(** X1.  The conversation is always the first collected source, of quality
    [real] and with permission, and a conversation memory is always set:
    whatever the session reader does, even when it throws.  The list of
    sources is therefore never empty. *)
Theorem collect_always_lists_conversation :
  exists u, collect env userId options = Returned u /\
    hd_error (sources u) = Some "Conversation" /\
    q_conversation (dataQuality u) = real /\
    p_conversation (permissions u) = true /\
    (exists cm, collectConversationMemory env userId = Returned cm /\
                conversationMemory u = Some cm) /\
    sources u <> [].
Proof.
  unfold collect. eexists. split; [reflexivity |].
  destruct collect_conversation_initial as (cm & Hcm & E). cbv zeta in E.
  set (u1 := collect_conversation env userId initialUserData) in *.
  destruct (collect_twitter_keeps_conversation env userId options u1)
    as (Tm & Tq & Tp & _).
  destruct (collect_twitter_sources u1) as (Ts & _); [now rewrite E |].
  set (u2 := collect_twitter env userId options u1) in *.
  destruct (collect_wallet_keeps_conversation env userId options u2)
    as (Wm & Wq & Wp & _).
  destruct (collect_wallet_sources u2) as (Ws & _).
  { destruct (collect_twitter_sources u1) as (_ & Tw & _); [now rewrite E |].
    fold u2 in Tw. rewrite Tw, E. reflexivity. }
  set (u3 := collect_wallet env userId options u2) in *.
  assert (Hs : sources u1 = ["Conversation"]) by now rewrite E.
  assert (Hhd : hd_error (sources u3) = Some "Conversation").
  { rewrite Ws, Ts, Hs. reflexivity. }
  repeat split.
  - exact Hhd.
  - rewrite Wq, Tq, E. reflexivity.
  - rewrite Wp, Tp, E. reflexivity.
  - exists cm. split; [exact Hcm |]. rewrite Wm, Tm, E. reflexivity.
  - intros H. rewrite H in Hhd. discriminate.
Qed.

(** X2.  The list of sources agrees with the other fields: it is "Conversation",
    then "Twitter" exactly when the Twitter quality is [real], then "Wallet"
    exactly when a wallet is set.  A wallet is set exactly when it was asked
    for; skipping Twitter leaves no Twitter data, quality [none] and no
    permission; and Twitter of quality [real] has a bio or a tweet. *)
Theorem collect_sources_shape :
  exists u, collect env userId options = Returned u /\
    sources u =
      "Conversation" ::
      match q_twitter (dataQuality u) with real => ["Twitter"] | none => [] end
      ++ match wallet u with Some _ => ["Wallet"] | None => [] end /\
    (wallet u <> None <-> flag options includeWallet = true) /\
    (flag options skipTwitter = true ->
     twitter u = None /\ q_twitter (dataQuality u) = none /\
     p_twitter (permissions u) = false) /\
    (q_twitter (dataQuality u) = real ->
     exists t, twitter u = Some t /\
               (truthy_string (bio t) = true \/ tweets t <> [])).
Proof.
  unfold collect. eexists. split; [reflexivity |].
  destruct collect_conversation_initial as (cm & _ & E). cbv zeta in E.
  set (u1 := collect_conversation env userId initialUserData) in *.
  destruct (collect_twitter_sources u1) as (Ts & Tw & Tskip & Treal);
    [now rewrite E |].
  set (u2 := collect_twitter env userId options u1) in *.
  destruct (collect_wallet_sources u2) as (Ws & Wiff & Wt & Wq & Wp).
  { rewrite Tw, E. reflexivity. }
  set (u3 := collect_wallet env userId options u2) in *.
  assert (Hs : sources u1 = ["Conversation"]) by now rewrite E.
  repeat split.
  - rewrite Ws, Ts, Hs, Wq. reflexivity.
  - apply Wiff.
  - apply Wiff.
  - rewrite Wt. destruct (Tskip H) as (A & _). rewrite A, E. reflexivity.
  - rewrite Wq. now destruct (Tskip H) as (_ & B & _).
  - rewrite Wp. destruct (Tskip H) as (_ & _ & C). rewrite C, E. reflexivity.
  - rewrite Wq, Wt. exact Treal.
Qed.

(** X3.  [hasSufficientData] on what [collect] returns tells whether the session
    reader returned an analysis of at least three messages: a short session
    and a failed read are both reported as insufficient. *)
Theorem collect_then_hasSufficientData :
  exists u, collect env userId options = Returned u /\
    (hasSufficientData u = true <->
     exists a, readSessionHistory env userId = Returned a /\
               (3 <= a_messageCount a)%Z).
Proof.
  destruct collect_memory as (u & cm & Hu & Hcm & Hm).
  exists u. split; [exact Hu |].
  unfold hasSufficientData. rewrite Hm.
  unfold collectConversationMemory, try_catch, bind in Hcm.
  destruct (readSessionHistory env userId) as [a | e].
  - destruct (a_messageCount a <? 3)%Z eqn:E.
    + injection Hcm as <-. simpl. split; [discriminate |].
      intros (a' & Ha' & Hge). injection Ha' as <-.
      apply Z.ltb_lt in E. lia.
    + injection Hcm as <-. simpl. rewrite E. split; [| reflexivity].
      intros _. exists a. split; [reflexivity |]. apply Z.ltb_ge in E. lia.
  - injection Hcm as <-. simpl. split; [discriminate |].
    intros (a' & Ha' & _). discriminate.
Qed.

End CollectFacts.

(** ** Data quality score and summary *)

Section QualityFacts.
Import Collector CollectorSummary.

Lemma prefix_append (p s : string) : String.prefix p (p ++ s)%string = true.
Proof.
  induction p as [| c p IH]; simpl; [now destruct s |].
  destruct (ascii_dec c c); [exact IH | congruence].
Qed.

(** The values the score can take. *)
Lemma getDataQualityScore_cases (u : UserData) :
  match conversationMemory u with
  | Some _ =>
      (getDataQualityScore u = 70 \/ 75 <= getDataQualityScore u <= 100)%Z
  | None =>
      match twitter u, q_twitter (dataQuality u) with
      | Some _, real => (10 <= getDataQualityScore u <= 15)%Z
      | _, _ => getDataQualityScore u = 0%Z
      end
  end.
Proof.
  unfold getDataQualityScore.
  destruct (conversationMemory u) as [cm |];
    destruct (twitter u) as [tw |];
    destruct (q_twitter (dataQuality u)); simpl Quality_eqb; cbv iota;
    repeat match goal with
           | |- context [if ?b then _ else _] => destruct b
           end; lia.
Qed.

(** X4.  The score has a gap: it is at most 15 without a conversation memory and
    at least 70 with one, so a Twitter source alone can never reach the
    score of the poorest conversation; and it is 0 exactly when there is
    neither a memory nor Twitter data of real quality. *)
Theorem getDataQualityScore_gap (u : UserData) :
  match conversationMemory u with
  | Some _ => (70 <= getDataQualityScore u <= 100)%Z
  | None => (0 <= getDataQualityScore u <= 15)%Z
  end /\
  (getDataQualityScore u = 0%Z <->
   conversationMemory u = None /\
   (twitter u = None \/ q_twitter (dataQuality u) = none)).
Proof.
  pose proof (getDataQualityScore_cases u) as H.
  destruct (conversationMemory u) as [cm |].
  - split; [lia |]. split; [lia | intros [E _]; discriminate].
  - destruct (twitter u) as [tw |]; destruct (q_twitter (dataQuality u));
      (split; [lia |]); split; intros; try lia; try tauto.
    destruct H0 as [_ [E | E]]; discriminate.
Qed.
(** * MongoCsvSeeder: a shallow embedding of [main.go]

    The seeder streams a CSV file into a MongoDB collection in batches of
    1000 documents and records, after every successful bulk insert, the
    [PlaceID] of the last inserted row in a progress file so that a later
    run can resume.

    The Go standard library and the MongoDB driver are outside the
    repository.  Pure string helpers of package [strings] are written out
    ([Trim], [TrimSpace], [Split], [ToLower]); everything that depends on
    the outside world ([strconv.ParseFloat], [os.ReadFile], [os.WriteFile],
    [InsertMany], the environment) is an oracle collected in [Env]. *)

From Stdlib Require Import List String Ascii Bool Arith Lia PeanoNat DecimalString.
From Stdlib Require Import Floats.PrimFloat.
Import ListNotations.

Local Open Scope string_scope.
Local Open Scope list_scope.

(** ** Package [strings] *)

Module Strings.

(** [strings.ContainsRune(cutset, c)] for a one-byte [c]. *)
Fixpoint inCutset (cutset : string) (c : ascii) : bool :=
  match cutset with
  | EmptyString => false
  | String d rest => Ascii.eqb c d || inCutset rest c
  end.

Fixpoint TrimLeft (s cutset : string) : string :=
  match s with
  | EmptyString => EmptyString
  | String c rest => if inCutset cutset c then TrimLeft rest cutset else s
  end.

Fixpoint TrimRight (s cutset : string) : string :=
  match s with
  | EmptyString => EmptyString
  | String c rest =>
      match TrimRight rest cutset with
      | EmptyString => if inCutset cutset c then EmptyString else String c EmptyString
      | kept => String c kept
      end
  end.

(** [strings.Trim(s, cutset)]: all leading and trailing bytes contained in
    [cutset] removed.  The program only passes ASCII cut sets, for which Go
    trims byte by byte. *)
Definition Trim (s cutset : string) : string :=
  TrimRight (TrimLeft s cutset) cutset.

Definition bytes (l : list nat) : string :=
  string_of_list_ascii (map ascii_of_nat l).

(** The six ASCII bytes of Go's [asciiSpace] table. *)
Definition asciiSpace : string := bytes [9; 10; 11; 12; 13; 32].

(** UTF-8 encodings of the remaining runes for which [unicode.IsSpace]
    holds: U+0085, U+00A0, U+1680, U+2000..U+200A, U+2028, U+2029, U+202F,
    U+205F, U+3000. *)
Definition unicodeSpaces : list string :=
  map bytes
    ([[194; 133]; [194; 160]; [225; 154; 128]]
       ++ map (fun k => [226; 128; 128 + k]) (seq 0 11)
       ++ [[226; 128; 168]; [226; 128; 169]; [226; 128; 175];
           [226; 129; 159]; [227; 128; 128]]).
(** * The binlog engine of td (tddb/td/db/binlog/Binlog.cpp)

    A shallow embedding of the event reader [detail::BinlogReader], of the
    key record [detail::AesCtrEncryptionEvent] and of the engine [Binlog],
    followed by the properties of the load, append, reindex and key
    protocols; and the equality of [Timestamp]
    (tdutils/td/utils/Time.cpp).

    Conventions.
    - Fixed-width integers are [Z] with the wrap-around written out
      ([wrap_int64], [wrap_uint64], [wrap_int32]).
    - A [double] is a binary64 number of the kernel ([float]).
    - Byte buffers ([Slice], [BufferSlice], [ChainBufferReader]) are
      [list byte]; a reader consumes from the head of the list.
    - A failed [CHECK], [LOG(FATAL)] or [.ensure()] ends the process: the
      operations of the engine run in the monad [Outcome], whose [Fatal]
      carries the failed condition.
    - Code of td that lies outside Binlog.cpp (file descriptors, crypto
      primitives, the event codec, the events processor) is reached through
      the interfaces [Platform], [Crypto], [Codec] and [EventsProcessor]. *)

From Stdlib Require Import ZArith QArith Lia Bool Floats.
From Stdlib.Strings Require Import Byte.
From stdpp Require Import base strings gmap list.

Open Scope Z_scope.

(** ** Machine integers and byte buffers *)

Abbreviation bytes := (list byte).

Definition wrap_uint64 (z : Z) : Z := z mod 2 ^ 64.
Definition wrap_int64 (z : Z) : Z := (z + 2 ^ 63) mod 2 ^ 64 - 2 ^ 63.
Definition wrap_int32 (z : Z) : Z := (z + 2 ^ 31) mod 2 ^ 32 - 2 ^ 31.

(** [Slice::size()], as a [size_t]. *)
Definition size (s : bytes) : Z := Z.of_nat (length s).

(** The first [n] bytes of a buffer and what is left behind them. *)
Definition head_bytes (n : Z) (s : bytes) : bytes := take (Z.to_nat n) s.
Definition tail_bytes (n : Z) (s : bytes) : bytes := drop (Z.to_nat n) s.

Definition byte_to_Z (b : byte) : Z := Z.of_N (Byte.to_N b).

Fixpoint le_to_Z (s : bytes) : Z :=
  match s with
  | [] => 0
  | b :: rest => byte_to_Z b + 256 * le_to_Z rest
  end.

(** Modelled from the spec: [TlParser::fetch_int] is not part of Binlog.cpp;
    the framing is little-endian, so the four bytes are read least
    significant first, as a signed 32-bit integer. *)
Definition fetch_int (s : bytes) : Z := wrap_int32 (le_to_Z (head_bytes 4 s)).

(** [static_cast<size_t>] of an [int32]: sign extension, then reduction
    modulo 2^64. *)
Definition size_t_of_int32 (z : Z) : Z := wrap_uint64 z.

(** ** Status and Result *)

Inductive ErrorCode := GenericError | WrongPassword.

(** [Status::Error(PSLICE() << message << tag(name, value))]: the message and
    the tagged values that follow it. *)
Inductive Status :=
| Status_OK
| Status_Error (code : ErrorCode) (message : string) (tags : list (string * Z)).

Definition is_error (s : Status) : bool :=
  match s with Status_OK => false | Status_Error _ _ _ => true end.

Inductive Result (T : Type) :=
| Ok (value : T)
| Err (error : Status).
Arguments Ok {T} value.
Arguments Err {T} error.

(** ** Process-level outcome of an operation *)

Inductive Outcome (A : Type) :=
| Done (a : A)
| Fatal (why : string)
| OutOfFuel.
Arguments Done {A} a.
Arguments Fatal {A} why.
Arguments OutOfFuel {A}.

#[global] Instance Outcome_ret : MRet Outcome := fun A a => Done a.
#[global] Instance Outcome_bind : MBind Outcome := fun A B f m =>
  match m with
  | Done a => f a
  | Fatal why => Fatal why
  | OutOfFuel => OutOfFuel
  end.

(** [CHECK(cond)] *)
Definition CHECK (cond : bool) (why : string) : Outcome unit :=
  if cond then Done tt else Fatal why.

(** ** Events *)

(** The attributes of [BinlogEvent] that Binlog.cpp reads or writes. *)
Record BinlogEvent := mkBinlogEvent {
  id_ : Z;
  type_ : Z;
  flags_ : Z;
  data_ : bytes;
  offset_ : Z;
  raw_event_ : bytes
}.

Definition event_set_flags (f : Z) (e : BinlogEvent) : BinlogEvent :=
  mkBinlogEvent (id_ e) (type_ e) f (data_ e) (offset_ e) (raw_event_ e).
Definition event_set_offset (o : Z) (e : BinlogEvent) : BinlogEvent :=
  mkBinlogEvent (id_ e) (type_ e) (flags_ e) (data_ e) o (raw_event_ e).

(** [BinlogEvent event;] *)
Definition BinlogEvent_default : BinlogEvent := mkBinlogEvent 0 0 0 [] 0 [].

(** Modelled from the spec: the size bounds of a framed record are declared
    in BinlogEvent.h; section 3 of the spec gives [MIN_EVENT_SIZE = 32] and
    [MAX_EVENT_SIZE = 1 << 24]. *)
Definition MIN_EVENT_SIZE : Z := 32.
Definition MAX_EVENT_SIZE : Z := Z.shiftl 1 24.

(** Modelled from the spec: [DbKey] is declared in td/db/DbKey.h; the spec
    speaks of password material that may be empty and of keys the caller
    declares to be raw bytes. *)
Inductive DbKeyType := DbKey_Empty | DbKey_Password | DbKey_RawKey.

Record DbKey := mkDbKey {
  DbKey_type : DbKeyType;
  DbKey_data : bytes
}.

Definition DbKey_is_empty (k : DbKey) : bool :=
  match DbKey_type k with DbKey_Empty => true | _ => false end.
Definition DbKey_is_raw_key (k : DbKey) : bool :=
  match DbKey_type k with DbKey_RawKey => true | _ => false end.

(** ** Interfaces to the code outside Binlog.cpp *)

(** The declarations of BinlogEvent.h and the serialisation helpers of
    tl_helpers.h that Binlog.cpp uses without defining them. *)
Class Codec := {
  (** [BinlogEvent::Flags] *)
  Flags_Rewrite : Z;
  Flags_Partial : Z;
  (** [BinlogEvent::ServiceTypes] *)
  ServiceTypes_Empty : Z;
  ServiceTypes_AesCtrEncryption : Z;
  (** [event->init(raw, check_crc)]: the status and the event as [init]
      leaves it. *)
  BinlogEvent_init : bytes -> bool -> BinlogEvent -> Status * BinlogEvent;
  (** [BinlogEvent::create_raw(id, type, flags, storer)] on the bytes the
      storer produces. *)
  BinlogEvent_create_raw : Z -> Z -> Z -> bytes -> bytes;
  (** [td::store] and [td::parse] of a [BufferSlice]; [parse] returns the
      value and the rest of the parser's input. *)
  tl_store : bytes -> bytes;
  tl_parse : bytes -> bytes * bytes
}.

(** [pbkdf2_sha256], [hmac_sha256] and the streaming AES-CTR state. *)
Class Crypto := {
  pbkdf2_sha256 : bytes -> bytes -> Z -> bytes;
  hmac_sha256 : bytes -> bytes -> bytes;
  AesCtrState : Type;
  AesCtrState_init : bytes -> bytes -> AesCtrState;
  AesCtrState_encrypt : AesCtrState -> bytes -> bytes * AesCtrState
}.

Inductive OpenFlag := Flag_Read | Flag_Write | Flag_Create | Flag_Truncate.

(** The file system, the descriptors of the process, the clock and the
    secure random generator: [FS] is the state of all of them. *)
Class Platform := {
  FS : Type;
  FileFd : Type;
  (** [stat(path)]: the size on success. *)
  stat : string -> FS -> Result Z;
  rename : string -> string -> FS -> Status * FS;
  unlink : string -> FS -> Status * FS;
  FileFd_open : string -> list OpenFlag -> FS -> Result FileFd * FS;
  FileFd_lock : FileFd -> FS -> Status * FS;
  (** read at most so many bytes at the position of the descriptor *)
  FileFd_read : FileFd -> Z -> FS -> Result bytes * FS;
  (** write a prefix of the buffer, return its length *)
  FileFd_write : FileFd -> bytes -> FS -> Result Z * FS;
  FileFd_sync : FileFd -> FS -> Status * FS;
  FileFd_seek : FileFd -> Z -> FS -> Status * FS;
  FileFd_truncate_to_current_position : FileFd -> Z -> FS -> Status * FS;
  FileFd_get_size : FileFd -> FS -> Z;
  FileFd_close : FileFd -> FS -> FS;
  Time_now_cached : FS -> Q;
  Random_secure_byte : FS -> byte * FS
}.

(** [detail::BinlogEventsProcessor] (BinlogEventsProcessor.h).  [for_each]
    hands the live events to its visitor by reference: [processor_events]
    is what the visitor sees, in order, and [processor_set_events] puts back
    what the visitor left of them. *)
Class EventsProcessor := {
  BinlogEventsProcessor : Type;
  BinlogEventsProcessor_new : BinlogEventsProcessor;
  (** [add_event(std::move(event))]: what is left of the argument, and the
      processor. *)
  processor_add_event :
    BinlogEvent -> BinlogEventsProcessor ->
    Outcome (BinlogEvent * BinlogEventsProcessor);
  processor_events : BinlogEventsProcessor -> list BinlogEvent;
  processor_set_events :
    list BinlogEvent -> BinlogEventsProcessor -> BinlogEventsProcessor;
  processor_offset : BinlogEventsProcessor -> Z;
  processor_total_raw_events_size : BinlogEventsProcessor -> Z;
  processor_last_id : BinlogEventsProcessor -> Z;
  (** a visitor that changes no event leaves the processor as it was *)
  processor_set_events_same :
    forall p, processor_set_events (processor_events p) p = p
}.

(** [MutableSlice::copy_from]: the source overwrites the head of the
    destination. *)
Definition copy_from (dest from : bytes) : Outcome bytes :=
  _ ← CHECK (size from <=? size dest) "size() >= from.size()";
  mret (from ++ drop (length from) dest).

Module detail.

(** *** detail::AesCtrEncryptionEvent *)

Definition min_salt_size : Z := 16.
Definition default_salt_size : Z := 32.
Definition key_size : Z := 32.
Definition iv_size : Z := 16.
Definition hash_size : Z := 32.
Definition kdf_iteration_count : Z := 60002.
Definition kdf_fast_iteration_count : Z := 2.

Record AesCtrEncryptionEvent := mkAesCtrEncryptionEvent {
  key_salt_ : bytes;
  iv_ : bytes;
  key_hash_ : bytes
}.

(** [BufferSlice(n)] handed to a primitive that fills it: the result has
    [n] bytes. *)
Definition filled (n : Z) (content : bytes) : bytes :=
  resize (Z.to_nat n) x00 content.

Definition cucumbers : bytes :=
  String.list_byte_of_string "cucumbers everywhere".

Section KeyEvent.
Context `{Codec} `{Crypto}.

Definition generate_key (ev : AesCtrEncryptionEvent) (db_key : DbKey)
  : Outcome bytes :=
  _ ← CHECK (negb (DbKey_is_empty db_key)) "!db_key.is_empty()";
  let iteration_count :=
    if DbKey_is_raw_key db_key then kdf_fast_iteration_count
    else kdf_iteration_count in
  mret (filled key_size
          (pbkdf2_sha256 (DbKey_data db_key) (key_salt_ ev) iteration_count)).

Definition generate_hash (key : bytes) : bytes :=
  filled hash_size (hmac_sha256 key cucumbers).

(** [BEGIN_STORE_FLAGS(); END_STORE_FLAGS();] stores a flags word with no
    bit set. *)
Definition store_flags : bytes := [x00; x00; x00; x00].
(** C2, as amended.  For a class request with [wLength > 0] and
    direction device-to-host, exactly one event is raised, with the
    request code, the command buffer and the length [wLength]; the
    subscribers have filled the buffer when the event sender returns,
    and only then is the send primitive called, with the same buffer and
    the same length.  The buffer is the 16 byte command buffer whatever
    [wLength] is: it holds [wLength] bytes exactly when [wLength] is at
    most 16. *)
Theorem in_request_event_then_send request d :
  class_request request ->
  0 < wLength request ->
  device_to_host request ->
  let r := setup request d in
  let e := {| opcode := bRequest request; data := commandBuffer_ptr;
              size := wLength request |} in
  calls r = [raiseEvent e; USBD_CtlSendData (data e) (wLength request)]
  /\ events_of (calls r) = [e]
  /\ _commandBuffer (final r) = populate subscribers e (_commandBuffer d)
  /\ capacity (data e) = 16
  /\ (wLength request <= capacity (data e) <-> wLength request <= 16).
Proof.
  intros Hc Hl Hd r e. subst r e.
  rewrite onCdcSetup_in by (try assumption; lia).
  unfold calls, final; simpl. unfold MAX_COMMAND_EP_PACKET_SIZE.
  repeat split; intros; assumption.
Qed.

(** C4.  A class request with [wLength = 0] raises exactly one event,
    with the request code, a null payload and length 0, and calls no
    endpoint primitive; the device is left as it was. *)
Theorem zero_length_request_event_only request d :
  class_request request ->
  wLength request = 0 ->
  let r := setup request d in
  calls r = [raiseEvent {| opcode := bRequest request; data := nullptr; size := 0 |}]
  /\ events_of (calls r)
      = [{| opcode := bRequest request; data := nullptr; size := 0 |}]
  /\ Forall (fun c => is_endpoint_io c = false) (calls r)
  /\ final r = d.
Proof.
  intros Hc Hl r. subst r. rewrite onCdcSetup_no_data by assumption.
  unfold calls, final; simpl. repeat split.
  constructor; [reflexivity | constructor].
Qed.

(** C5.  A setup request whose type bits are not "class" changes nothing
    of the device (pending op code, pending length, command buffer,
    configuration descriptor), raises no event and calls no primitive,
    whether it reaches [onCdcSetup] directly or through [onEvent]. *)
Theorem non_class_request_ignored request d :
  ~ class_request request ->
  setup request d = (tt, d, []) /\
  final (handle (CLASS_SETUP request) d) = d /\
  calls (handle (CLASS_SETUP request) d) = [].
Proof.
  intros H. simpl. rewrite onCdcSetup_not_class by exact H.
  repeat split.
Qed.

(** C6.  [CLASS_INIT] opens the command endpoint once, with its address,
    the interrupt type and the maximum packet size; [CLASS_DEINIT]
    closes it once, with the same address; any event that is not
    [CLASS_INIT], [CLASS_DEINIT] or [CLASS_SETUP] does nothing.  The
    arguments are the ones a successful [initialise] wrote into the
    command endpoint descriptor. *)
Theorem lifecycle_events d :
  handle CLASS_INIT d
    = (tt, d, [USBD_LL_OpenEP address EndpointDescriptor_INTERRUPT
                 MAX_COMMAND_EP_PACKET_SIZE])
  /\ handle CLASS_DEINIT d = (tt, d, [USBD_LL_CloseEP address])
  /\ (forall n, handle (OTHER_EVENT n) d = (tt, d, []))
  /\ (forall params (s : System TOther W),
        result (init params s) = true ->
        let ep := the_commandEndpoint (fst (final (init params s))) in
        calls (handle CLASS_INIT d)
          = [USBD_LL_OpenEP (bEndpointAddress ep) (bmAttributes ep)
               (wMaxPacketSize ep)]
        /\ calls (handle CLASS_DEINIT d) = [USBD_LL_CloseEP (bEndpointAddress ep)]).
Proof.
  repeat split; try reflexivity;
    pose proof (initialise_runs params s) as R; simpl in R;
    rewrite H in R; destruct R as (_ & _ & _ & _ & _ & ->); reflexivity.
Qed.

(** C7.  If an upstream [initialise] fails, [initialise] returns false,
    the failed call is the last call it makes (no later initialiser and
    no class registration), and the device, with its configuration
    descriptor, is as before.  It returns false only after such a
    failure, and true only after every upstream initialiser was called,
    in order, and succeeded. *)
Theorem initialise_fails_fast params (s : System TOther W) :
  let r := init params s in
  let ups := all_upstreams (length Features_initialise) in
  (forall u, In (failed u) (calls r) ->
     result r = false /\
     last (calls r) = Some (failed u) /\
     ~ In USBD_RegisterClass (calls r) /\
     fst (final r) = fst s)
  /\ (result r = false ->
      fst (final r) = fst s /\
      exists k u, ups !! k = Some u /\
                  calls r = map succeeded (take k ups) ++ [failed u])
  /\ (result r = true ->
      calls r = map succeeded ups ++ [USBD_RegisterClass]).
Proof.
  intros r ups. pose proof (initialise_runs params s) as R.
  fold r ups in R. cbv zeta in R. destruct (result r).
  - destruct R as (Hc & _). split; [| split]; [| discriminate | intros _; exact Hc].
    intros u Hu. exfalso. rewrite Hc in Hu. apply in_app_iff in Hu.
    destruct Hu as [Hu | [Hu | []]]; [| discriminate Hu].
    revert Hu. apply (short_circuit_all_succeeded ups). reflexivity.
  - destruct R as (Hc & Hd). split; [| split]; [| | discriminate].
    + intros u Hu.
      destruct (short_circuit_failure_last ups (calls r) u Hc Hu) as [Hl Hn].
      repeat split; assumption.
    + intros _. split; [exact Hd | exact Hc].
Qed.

→ REQUIREMENT
Reproduce exactly, and with no other material, the lines between those holding "BinlogEventsProcessor : Type;" and "Definition generate_key (ev", inclusive.

→ OUTPUT
  BinlogEventsProcessor : Type;
  BinlogEventsProcessor_new : BinlogEventsProcessor;
  (** [add_event(std::move(event))]: what is left of the argument, and the
      processor. *)
  processor_add_event :
    BinlogEvent -> BinlogEventsProcessor ->
    Outcome (BinlogEvent * BinlogEventsProcessor);
  processor_events : BinlogEventsProcessor -> list BinlogEvent;
  processor_set_events :
    list BinlogEvent -> BinlogEventsProcessor -> BinlogEventsProcessor;
  processor_offset : BinlogEventsProcessor -> Z;
  processor_total_raw_events_size : BinlogEventsProcessor -> Z;
  processor_last_id : BinlogEventsProcessor -> Z;
  (** a visitor that changes no event leaves the processor as it was *)
  processor_set_events_same :
    forall p, processor_set_events (processor_events p) p = p
}.

(** [MutableSlice::copy_from]: the source overwrites the head of the
    destination. *)
Definition copy_from (dest from : bytes) : Outcome bytes :=
  _ ← CHECK (size from <=? size dest) "size() >= from.size()";
  mret (from ++ drop (length from) dest).

Module detail.

(** *** detail::AesCtrEncryptionEvent *)

Definition min_salt_size : Z := 16.
Definition default_salt_size : Z := 32.
Definition key_size : Z := 32.
Definition iv_size : Z := 16.
Definition hash_size : Z := 32.
Definition kdf_iteration_count : Z := 60002.
Definition kdf_fast_iteration_count : Z := 2.

Record AesCtrEncryptionEvent := mkAesCtrEncryptionEvent {
  key_salt_ : bytes;
  iv_ : bytes;
  key_hash_ : bytes
}.

(** [BufferSlice(n)] handed to a primitive that fills it: the result has
    [n] bytes. *)
Definition filled (n : Z) (content : bytes) : bytes :=
  resize (Z.to_nat n) x00 content.

Definition cucumbers : bytes :=
  String.list_byte_of_string "cucumbers everywhere".

Section KeyEvent.
Context `{Codec} `{Crypto}.

Definition generate_key (ev : AesCtrEncryptionEvent) (db_key : DbKey)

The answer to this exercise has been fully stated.